4.1.2.3 Life and literary work of Virgilio Piñera (1912 – 1979)

Virgilio Piñera was always, unfortunately, a marginalized or self-marginalized man, both during the Republic and after the Triumph of the Revolution, although in different ways, both economically and socially. He cultivated his talent in the midst of poverty and poor public education, the only one he had access to given his social status, and gradually gained a reputation associated with the quality of his work but also with the strangeness of his personality, a certain solitary eccentricity.
As is well known, he briefly associated himself with the Origenists—considered by some to be the dissident of Origen—which did not imply that he shared the group’s underlying ideas, but rather was situated at the other end of the group’s common, but not monolithic, aesthetic proposal. The fundamental differences were the poetics of the inconsequential cultivated by Virgil and also his lack of religious affiliation. In the case of the other members, religiosity appeared interwoven with the poetic representation of inner and outer worlds.
After leaving Orígenes, he traveled to Argentina in 1946, dedicating himself to small, poorly paid consular jobs for the Cuban office in Buenos Aires. He moved closer to and further away from literary groups, opposing the official cultural sector, which he did through the modest magazine he founded, “Vic-trola,” a parody of Victoria O Campo.
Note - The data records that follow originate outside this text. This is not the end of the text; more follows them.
(** The state in which a preempting event is executed: the active event,
    typed [t], is back at the front of the queue with priority [p], and the
    slot holds the new event. *)
Definition preemptedBy (now : Z) (c : Coordinator Data) (t p : string)
    (eventType : string) (eventData : option Data) (prio : string) : Coordinator Data :=
  with_currentEvent
    (with_eventQueue c (requeue (currentEvent c) t p now :: eventQueue c))
    (activeSlot now eventType eventData prio).

(** The entry a submission leaves at the tail of the queue. *)
Definition submitted (now : Z) (eventType : string) (eventData : option Data)
    (prio : string) : QueuedEvent Data :=
  {| q_type := eventType; q_data := eventData; q_priority := prio; q_timestamp := now |}.

(** The [import] of realtimeManager that a critical mode change asks for. *)
Definition modeChangeEffects (eventType : string) : list (Effect Data) :=
  if String.eqb eventType "update_marker_mode" then [StopUpdates Data] else [].

End WithData.

(** A coordinator whose component is registered and whose active event is a
    [data_update] started at time 0. *)
Definition busy : Coordinator nat :=
  {| state := "ready";
     errorInfo := {| code := 0; message := "" |};
     currentEvent := activeSlot 0 "data_update" (Some 1%nat) "normal";
     eventQueue := [];
     lastUserEvent := {| u_type := None; u_timestamp := None; u_data := None |};
     componentInstance := true;
     effects := [] |}.

(** The same with three entries waiting: normal, high, normal. *)
Definition backlog : Coordinator nat :=
  with_eventQueue busy
    [ submitted 1 "update_tooltip_state" (Some 2%nat) "normal";
      submitted 2 "user_zoom_change" (Some 3%nat) "high";
      submitted 3 "update_icon_sizes" (Some 4%nat) "normal" ].

Unset Maximal Implicit Insertion.
Unset Implicit Arguments.
End CoordinatorSpec.

Module RealtimeSpec.
Import Js RealtimeManager.

(** [startUpdates()] on a fresh manager, then three timeouts expire with the
    map ready and idle, and every update fails. *)
Definition threeFailures : State :=
  fireAll (startUpdates initial None) [1; 2; 3]%positive Failed 100.

End RealtimeSpec.

(* ------------------------------------------------------------------ *)
(** * Runs of the coordinator and of the poller *)

Module CoordinatorRuns.
Import Js MapCoordinator CoordinatorSpec.

Set Implicit Arguments.
Set Maximal Implicit Insertion.

Section WithData.
Variable Data : Type.

(** What [executeEvent] returns on [c0] once [startEvent] has written the
    slot for an event typed [eventType]: the event stays pending, or it is
    reported and [eventCompleted] takes over. *)
Definition executed (now : Z) (c0 : Coordinator Data) (eventType : string)
    (eventData : option Data) : Coordinator Data :=
  let report :=
    executionEffect (componentInstance c0) (submitted now eventType eventData "normal") in
  if componentInstance c0 && isRouted eventType
  then emit c0 [report]
  else completedState now (emit c0 [report]).

(** The slot is free, or holds an event of a routed type that may be
    interrupted. *)
Definition slotOk (e : CurrentEvent Data) : Prop :=
  type e = None \/
  exists t, type e = Some t /\ isRouted t = true /\ isInterruptible e = true.

(** How the state in which a submission is executed relates to the state
    it was submitted in: the queue is the one before when nothing was
    active, and has the interrupted event in front otherwise. *)
Definition entered (now : Z) (c c0 : Coordinator Data) (eventType : string)
    (eventData : option Data) : Prop :=
  (exists prio, currentEvent c0 = activeSlot now eventType eventData prio) /\
  state c0 = state c /\ errorInfo c0 = errorInfo c /\
  componentInstance c0 = componentInstance c /\
  (effects c0 = effects c \/ effects c0 = effects c ++ [StopUpdates Data]) /\
  ((activeType c = None /\ eventQueue c0 = eventQueue c) \/
   exists t prio,
     activeType c = Some t /\
     eventQueue c0 = requeue (currentEvent c) t prio now :: eventQueue c).

(** One call from outside: a submission, or the settling of the pending
    downstream promise. *)
Inductive Call : Type :=
| Submit (eventType : string) (eventData : option Data) (prio : string)
| Settle (r : Settled).

Definition call (fuel : nat) (now : Z) (c : Coordinator Data) (k : Call)
  : option (Coordinator Data) :=
  match k with
  | Submit eventType eventData prio => queueEvent fuel now c eventType eventData prio
  | Settle r => settle fuel now c r
  end.

End WithData.

Unset Maximal Implicit Insertion.
Unset Implicit Arguments.
End CoordinatorRuns.

(* ------------------------------------------------------------------ *)
(** * realtimeManager.js, the remaining controls *)

Module RealtimeControl.
Import Js RealtimeManager.

(** [setUpdateInterval(seconds)]: the running timer, if any, is replaced by
    a fresh start. *)
Definition setUpdateInterval (st : State) (seconds : number) : State :=
  let st1 := with_interval st (Times1000 seconds) (Given seconds) in
  match updateTimer st1 with
  | Some _ => startUpdates (stopUpdates st1) None
  | None => st1
  end.

(** [isActive()]. *)
Definition isActive (st : State) : bool :=
  match updateTimer st with
  | Some _ => true
  | None => false
  end.

(** One thing that happens to the manager: a call of its interface, or the
    host letting a timeout expire.  As in [performUpdate], a step runs to
    its end before the next one starts: no call arrives while an update is
    waiting for its data. *)
Inductive Step : Type :=
| Start (interval : option number)
| Stop
| Expire (h : positive) (isReady userInteracting : bool) (o : Outcome) (now : Z)
| Force (o : Outcome) (now : Z)
| SetInterval (seconds : number)
| Manual (o : Outcome) (now : Z).

Definition step (st : State) (s : Step) : State :=
  match s with
  | Start interval => startUpdates st interval
  | Stop => stopUpdates st
  | Expire h isReady userInteracting o now => fire st h isReady userInteracting o now
  | Force o now => forceUpdate st o now
  | SetInterval seconds => setUpdateInterval st seconds
  | Manual o now => performUpdate st true o now
  end.

Definition run (st : State) (steps : list Step) : State := fold_left step steps st.

(** At most one timeout is pending, and it is the stored one. *)
Definition tidy (st : State) : bool :=
  match timers st with
  | [] => true
  | [(h, _)] =>
      match updateTimer st with
      | Some h' => Pos.eqb h h'
      | None => false
      end
  | _ :: _ :: _ => false
  end.

(** Every pending timeout was armed with no delay or with the current
    interval. *)
Definition plainDelays (st : State) : Prop :=
  forall h d, In (h, d) (timers st) -> d = Given 0 \/ d = updateInterval st.

(** The error count a run of timer-path updates leaves behind: a success
    clears it, a failure adds one, the absence of data leaves it. *)
Definition countErrors (n : nat) (os : list Outcome) : nat :=
  fold_left (fun k o => match o with
                        | Updated => O
                        | Failed => S k
                        | NoData => k
                        end) os n.

(** The host lets the stored timeout expire, once per outcome, with the map
    ready and idle. *)
Fixpoint poll (st : State) (os : list Outcome) (now : Z) : State :=
  match os with
  | [] => st
  | o :: os' =>
      match updateTimer st with
      | Some h => poll (fire st h true false o now) os' now
      | None => st
      end
  end.

End RealtimeControl.

(* ------------------------------------------------------------------ *)
(** * markerManager.js, lookups and the vocabulary of its invariants *)

Module MarkerLookup.
Import Js MarkerManager MarkerSpec.

(** [getMarkerById(markerId)]. *)
Definition getMarkerById (st : State) (markerId : option string) : option Handle :=
  map_get markerId (markerInstances st).

(** [filterMarkers(filterFn)]. *)
Definition filterMarkers (st : State) (filterFn : Marker -> bool) : list Marker :=
  filter filterFn (markers st).

Definition is_nan (v : value) : bool :=
  match v with
  | VNaN => true
  | _ => false
  end.

(** A record as upstream data carries it: a position given by two numbers,
    and a [var] that is not NaN. *)
Definition placed (m : Marker) : bool :=
  is_number (lat m) && is_number (lon m) && negb (is_nan (var m)).

(** A record the renderer can draw under the mode in use: placed, with a
    [var] the popup can print. *)
Definition drawable (cv : CoordinatorView) (m : Marker) : bool :=
  placed m && popupShows cv (var m).

(** The registry of Leaflet markers is keyed by the id each marker was
    created with, and no key occurs twice. *)
Definition registryOk (mi : list (option string * Handle)) : bool :=
  forallb (fun e => key_eqb (fst e) (markerId (snd e))) mi
  && distinct (map_keys mi).

(** The Leaflet marker [createSpecificMarkers] builds for a record. *)
Definition handleOf (cv : CoordinatorView) (m : Marker) : Handle :=
  {| latlng := (lat m, GeoUtils.normalizeCoordinates (lon m));
     markerId := id m;
     markerVar := var m;
     tooltipContent := name m;
     tooltipPermanent := currentTooltipState cv;
     popupOpen := false |}.

(** What [toggleClusterMode] does with the cluster group before it adds
    the markers back: the group is created and put on the map only when
    there is none yet, and taken off the map when clustering is left. *)
Definition groupCalls (st : State) (enable : bool) : list SurfaceCall :=
  if enable then (if clusterGroup st then [] else [CreateClusterGroup])
  else (if clusterGroup st then [RemoveClusterGroup] else []).

(** The records of an upstream list that carry coordinates. *)
Definition located (l : list Marker) : list Marker :=
  filter (fun m => negb (withoutCoords m)) l.

End MarkerLookup.

(* ------------------------------------------------------------------ *)
(** * iconSizeUtils.js and userInteractionManager.js: sizes and modes that
      follow the zoom level *)

Module JsString.

(** [s.replace(pattern, replacement)] for a string pattern: the first
    occurrence only. *)
Definition replace (pattern replacement s : string) : string :=
  match String.index 0 pattern s with
  | Some n =>
      (String.substring 0 n s ++ replacement
         ++ String.substring (n + String.length pattern)
              (String.length s - (n + String.length pattern)) s)%string
  | None => s
  end.

End JsString.

Module InteractionManager.
Import Js IconSizeUtils.

(** [JSON.stringify(a) !== JSON.stringify(b)] for two arrays of two
    numbers. *)
Definition json_neq (a b : number * number) : bool :=
  negb (Qeq_bool (fst a) (fst b)) || negb (Qeq_bool (snd a) (snd b)).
Providential for the writer was the patronage of José Rodríguez Feo, co-founder of Orígenes with Lezama Lima, who had separated in 1954, which also put an end to the publication. Rodríguez Feo, a millionaire and dilettante, then founded the magazine Ciclón and appointed Piñera as its correspondent in Argentina, who collaborated tenaciously and successfully. This meant an opportunity for Piñera to improve his economic status and at the same time his rise in the cultural and literary world, but with authentic merit.
Rodríguez Feo described his first encounter with Piñera thus: “When I was introduced to him, I was deeply impressed by his appearance, so similar to those somewhat ghostly beings that permeate his fictions and leave us wondering whether they might not also be representations of their author: of medium height, gaunt, with a pale and sickly face, and eyes with a restless gaze that reflected that docility we usually associate with perpetually fearful individuals. I was struck by the impression that he was always on the lookout for the unknown or the unexpected accident that might arise as a threat along the path of such a precarious existence…”
Piñera had already returned to Cuba and continued to receive support from José Rodríguez Feo. With the triumph of the Revolution, he began collaborating on “Lunes de Revolución” (Lunes of Revolution), at the request of Guillermo Cabrera Infante, then a newly minted director. Already a recognized public figure, he nevertheless suffered the psychological consequences of the homosexual crackdown that took hold in the 1970s. However, he remained in his country and worked to rectify the errors of that era.
His writing reflects a sense of marginalization, based on his acceptance of his differences with the world in which he lived, which would also materialize into a notable aesthetic divergence. During the revolutionary period, he suffered a certain rise as a public figure, as well as a strange silence regarding his literary output—though recognized by the people—which was somewhat remedied by the countless posthumous recognitions he received starting in 1984.